▶ [Requirement]: How many of the lines in the data contain "times"? Give only the number.

▶ [Entries supplied]:
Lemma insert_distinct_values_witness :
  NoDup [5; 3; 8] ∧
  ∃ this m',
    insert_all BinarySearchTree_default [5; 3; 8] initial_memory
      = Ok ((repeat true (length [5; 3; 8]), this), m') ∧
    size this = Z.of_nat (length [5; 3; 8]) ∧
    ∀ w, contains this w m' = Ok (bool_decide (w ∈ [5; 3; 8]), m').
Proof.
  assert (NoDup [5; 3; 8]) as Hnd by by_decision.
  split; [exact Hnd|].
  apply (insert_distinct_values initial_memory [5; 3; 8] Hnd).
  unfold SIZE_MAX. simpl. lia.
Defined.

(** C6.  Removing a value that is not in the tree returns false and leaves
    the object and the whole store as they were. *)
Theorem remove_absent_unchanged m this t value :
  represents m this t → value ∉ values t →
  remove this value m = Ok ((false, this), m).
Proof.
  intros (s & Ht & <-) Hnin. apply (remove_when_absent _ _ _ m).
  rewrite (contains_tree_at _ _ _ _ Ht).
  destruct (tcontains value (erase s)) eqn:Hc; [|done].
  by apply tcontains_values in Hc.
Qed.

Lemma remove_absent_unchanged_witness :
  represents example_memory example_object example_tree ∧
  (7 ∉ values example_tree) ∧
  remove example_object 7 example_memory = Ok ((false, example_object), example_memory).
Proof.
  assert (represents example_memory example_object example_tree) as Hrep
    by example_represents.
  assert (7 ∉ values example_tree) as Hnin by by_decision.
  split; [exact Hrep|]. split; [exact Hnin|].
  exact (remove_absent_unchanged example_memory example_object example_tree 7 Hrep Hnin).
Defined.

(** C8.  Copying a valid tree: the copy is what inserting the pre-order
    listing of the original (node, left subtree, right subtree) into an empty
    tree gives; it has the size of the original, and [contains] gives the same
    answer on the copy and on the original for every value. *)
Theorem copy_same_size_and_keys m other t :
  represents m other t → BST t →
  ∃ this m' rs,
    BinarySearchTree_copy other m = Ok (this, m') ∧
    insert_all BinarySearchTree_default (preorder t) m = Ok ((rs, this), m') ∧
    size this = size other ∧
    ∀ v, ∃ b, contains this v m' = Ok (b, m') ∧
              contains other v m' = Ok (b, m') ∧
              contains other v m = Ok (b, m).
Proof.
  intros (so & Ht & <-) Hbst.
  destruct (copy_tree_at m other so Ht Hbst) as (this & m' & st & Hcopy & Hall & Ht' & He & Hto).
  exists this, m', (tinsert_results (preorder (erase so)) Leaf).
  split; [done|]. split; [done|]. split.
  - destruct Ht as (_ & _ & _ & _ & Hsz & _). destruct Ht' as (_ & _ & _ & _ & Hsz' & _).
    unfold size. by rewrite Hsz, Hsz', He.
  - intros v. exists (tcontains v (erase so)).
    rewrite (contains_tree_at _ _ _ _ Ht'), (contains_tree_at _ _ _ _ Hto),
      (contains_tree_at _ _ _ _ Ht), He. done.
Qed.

==

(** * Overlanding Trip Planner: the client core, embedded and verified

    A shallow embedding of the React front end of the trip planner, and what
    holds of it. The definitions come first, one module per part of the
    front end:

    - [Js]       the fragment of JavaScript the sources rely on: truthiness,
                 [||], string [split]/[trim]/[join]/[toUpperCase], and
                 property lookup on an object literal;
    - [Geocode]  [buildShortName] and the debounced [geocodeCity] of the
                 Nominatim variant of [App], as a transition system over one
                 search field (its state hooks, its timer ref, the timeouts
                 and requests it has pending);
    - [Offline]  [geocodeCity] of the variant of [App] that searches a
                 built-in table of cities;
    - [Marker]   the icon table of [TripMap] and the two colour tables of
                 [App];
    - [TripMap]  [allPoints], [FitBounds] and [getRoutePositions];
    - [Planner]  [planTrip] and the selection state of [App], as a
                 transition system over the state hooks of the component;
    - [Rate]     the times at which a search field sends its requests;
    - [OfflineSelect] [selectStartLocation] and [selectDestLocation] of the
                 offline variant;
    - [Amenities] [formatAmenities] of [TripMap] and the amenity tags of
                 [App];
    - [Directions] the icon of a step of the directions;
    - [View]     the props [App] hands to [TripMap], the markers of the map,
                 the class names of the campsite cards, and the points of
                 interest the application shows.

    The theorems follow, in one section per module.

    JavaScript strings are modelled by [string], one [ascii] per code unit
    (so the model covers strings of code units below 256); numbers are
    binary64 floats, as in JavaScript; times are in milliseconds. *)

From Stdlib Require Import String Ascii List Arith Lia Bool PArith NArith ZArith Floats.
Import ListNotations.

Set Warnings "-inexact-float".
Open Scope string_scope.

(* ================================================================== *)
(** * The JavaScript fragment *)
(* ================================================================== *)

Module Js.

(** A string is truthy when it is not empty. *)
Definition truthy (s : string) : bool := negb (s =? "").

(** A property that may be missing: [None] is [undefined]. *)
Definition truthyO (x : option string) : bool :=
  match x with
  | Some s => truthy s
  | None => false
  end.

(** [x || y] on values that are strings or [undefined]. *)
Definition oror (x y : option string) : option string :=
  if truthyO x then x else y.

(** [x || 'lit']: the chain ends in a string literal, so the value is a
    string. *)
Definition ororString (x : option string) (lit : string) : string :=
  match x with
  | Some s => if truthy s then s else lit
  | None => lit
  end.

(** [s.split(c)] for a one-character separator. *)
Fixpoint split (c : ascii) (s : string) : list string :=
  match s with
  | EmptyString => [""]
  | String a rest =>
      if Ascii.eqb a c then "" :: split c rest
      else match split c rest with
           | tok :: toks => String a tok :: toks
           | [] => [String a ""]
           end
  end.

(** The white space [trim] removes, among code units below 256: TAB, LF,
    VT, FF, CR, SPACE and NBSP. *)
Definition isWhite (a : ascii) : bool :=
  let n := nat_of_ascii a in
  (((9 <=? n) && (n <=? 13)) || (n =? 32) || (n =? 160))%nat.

▶ [Exercise output]: 2